Page: 22[86] On this basis I conclude that the hearing judge breached the requirements of natural justice by concluding the Appellant is a vexatious litigant and requiring the Appellant obtain leave prior to filing any further Criminal Code, s. 504 private informations. I therefore make an order of mandamus instructing the Provincial Court to hold a separate hearing with a different judge to evaluate whether the Appellant is a vexatious litigant and should be restricted in some manner from filing private informations.

 

[87] This judgment will provide adequate notice to the Appellant and the Attorney General of the new provincial court proceeding, however in parallel with Judicature Act, s. 23.1(1), I instruct that the Minister of Justice also be given notice of this hearing.”

 

 

 

 

 

 

 

Know that in accordance with Justice Feldman's Judgement on January 30, 2014 and Justice Andre July 8, Judgement, Wayne Ferron is a “VEXATIVE LITIGANT” which is band from all courts in Ontario including the COURT OF APPEAL FOR ONTARIO according to PARA[1] OF Justice Andre's prohibition which states as followes;

[2] THE COURT PROHIBITS Wayne Ferron either directly or indirectly, from instituting any proceeding or continuing any proceedings previously instituted in any court in Ontario, except until such time as he obtain leave pursuant to section 140(3) of the Courts of Justice Act and as provided for in this order. {…}

 

[3] THIS COURT DIRECTS that any such application for leave{...}will be determined by the RSJ or her designee, who will

(i) give direction as to the service of the application, which shall include service on the Attorney General, and the procedure for the determination of the application, or

(ii) dismiss the application.

 

 

[4] THIS COURT ORDERS that any service on the Attorney General that directed by RSJ or her designee referred to in paragraph 3 of this Order shall only be given by registered mail addressed and sent as follows:

 

       Attorney General of Ontario

       c/o Legal Director of the Crown Law Office-Civil

       8th Floor, 720 Bay Street

       Toronto, Ontario, M7A 2S9

 

[5] THIS COURT FURTHER ORDERS that should Wayne Ferron file materials seeking to commence or continue a proceeding or any appeal in any court in Ontario without first filing and an entered Order Permitting him to do so; the proceeding shall be immediately stayed upon any person filing a copy of this Order in such court.  

 

[6] THIS COURT FURTHER ORDERS that no further proceedings will be accepted from Wayne Ferron for filing or scheduling by any court in Ontario without the approval of the RSJ or her designate.

 

 

Why am I being forced to contravene Section 3.1, Section 127(1), and Section 22.1  of our beloved  CRIMINAL CODE OF CANADA; which respectively states

 

Effect of judicial acts

3.1 Unless otherwise provided or ordered, anything done by a court, justice or judge is effective from the moment it is done, whether or not it is reduced to writing.

2002, c. 13, s. 2.

 

Disobeying order of court

127. (1) Every one who, without lawful excuse, disobeys a lawful order made by a court of justice or by a person or body of persons authorized by any Act to make or give the order, other than an order for the payment of money, is, unless a punishment or other mode of proceeding is expressly provided by law, guilty of

(aan indictable offence and liable to imprisonment for a term not exceeding two years; or

(b) an offence punishable on summary conviction.
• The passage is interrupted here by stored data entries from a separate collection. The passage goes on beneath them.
Definition IBLOCK (i : Z) (s : superblock) : Z := u32 (i / IPB + sb_inodestart s).
Definition BBLOCK (b : Z) (s : superblock) : Z := u32 (b / BPB + sb_bmapstart s).

(** [struct dinode]: its place in the block and its fields. *)
Definition dinode_off (inum : Z) : nat := sizeof_dinode * Z.to_nat (inum mod IPB).

Definition addrs_of (off : nat) (d : list Z) : list Z :=
  (fun i => get_u32 (off + 12 + 4 * i) d) <$> seq 0 (NDIRECT + 1).

(** The copies [ilock] makes of the fields of the disk inode at [off]. *)
Definition read_dinode (off : nat) (d : list Z) (ip : inode) : inode :=
  ip <| i_type := s16 (get_u16 off d) |>
     <| i_major := s16 (get_u16 (off + 2) d) |>
     <| i_minor := s16 (get_u16 (off + 4) d) |>
     <| i_nlink := s16 (get_u16 (off + 6) d) |>
     <| i_size := get_u32 (off + 8) d |>
     <| i_addrs := addrs_of off d |>.

(** The stores [iupdate] makes to the disk inode at [off]. *)
Definition write_dinode (off : nat) (ip : inode) (d : list Z) : list Z :=
  let d := put_u16 off (i_type ip) d in
  let d := put_u16 (off + 2) (i_major ip) d in
  let d := put_u16 (off + 4) (i_minor ip) d in
  let d := put_u16 (off + 6) (i_nlink ip) d in
  let d := put_u32 (off + 8) (i_size ip) d in
  splice (off + 12) (i_addrs ip ≫= le_bytes 4) d.

(** [struct dirent]: the inode number and the name. *)
Definition de_inum (d : list Z) : Z := get_u16 0 d.
Definition de_name (d : list Z) : list Z := slice 2 DIRSIZ d.
Definition dirent (inum : Z) (name : list Z) : list Z := le_bytes 2 inum ++ name.

(** * Names

    A name is the list of its characters: the array that holds it has a NUL after
    them unless they fill it. *)

(** [strncmp] and [strncpy] on such arrays. *)
Fixpoint strncmp (n : nat) (p q : list Z) : Z :=
  match n with
  | O => 0
  | S n' =>
      let a := default 0 (p !! 0%nat) in
      let b := default 0 (q !! 0%nat) in
      if negb (a =? 0) && (a =? b) then strncmp n' (tail p) (tail q) else a - b
  end.
Fixpoint strncpy (n : nat) (t : list Z) : list Z :=
  match n with
  | O => []
  | S n' =>
      match t with
      | [] => replicate n 0
      | c :: t' => if c =? 0 then replicate n 0 else c :: strncpy n' t'
      end
  end.

Definition namecmp (s t : list Z) : Z := strncmp DIRSIZ s t.

(** [while( *path == '/') path++;] *)
Fixpoint skip_slashes (path : list Z) : list Z :=
  match path with
  | c :: path' => if c =? 47 then skip_slashes path' else path
  | [] => []
  end.
(** [while( *path != '/' && *path != 0) path++;]: what it passes over and where it
    stops. *)
Fixpoint span_elem (path : list Z) : list Z * list Z :=
  match path with
  | c :: path' => if c =? 47 then ([], path)
                  else let '(e, r) := span_elem path' in (c :: e, r)
  | [] => ([], [])
  end.

(** The rest of the path and the name; [None] when there is no element left. *)
Definition skipelem (path : list Z) : option (list Z * list Z) :=
  let path := skip_slashes path in
  match path with
  | [] => None
  | _ =>
      let '(s, path) := span_elem path in
      let name := if (DIRSIZ <=? length s)%nat then take DIRSIZ s else s in
      Some (skip_slashes path, name)
  end.

Definition get_ino (ip : nat) : K inode := deref "inode" (fun k => icache (fs k) !! ip).
Definition upd_ino (ip : nat) (g : inode -> inode) : K unit := upd_fs (fun f => f <| icache ::= alter g ip |>).

(** Where [readi] puts bytes and where [writei] gets them: the memory the pointer
    argument designates, by offset. *)
Abbreviation sink := (Z -> list Z -> K unit).
Abbreviation source := (Z -> Z -> K (list Z)).
(** A local structure of the caller, which takes the bytes [readi] reports. *)
Definition local : sink := fun _ _ => mret tt.
Definition bytes_at (bs : list Z) : source := fun off n => mret (slice (Z.to_nat off) (Z.to_nat n) bs).

(** The functions of [devsw], by major number.  A read returns its result and the
    bytes it stored. *)
Class Devsw := {
  dev_read : Z -> option (nat -> sink -> Z -> K (Z * list Z));
  dev_write : Z -> option (nat -> source -> Z -> K Z) }.

Module Fs.
Section with_layout.
Context `{Layout}.
Import Sleeplock Bio Log.

Definition get_sb : K superblock := gets (fun k => sb (fs k)).

(** * Blocks *)

Definition bzero (dev bno : Z) : K unit :=
  bp ← bread dev bno;
  upd_buf bp (fun b => b <| b_data := replicate (Z.to_nat BSIZE) 0 |>);;
  log_write bp;;
  brelse bp.

Definition bit_mask (bi : Z) : Z := Z.shiftl 1 (bi mod 8).
Definition bit_set (d : list Z) (bi : Z) : bool :=
  has_bits (default 0 (d !! Z.to_nat (bi / 8))) (bit_mask bi).

(** [for(; bi < BPB && b + bi < sb.size; bi++)]: the first clear bit. *)
Fixpoint find_clear (n : nat) (d : list Z) (b bi size : Z) : option Z :=
  match n with
  | O => None
  | S n' =>
      if (bi <? BPB) && (b + bi <? size) then
        if bit_set d bi then find_clear n' d b (bi + 1) size else Some bi
      else None
  end.

(** [for(b = 0; b < sb.size; b += BPB)] *)
Fixpoint balloc_loop (n : nat) (dev b : Z) : K Z :=
  get_sb ≫= fun s =>
  if b <? sb_size s then
    match n with
    | O => fault "balloc: fuel"
    | S n' =>
        bread dev (BBLOCK b s) ≫= fun bp =>
        get_buf bp ≫= fun bb =>
        match find_clear (Z.to_nat BPB) (b_data bb) b 0 (sb_size s) with
        | Some bi =>
            upd_buf bp (fun x => x <| b_data ::= alter (fun c => Z.lor c (bit_mask bi)) (Z.to_nat (bi / 8)) |>) ≫= fun _ =>
            log_write bp ≫= fun _ =>
            brelse bp ≫= fun _ =>
            bzero dev (b + bi) ≫= fun _ =>
            mret (b + bi)
        | None => brelse bp ≫= fun _ => balloc_loop n' dev (b + BPB)
        end
    end
  else panic "balloc: out of blocks".
Definition balloc (dev : Z) : K Z :=
  s ← get_sb;
  balloc_loop (S (Z.to_nat (sb_size s / BPB))) dev 0.

Definition bfree (dev b : Z) : K unit :=
  s ← readsb dev;
  upd_fs (fun f => f <| sb := s |>);;
  bp ← bread dev (BBLOCK b s);
  bb ← get_buf bp;
  let bi := b mod BPB in
  if negb (bit_set (b_data bb) bi) then panic "freeing free block" else
  upd_buf bp (fun x => x <| b_data ::= alter (fun c => Z.land c (Z.lnot (bit_mask bi))) (Z.to_nat (bi / 8)) |>);;
  log_write bp;;
  brelse bp.

(** * Inodes *)

Definition iinit (dev : Z) : K unit :=
  modify (fun k => k <| locks ::= delete LIcache |>);;   (* initlock *)
  for_each (seq 0 NINODE) (fun i => initsleeplock (SInode i));;
  s ← readsb dev;
  upd_fs (fun f => f <| sb := s |>);;
  Console.cprintf "sb: size %d nblocks %d ninodes %d nlog %d logstart %d inodestart %d bmap start %d
" (Console.AInt <$> [sb_size s; sb_nblocks s; sb_ninodes s; sb_nlog s; sb_logstart s; sb_inodestart s; sb_bmapstart s]).

Definition iget (dev inum : Z) : K nat :=
  acquire LIcache;;
  cached ← gets (fun k => icache (fs k));
  match list_find (fun ip => 0 < i_ref ip /\ i_dev ip = dev /\ i_inum ip = inum) cached with
  | Some (ip, _) =>
      upd_ino ip (fun i => i <| i_ref ::= fun n => s32 (n + 1) |>);;
      release LIcache;;
      mret ip
  | None =>
      match list_find (fun ip => i_ref ip = 0) cached with
      | None => panic "iget: no inodes"
      | Some (ip, _) =>
          upd_ino ip (fun i => i <| i_dev := dev |> <| i_inum := inum |> <| i_ref := 1 |> <| i_valid := 0 |>);;
          release LIcache;;
          mret ip
      end
  end.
22. (1) Where a person counsels another person to be a party to an offence and that other person is afterwards a party to that offence, the person who counselled is a party to that offence, notwithstanding that the offence was committed in a way different from that which was counselled.

Idem

(2) Every one who counsels another person to be a party to an offence is a party to every offence that the other commits in consequence of the counselling that the person who counselled knew or ought to have known was likely to be committed in consequence of the counselling.

 

Definition of “counsel”

(3) For the purposes of this Act, “counsel” includes procure, solicit or incite.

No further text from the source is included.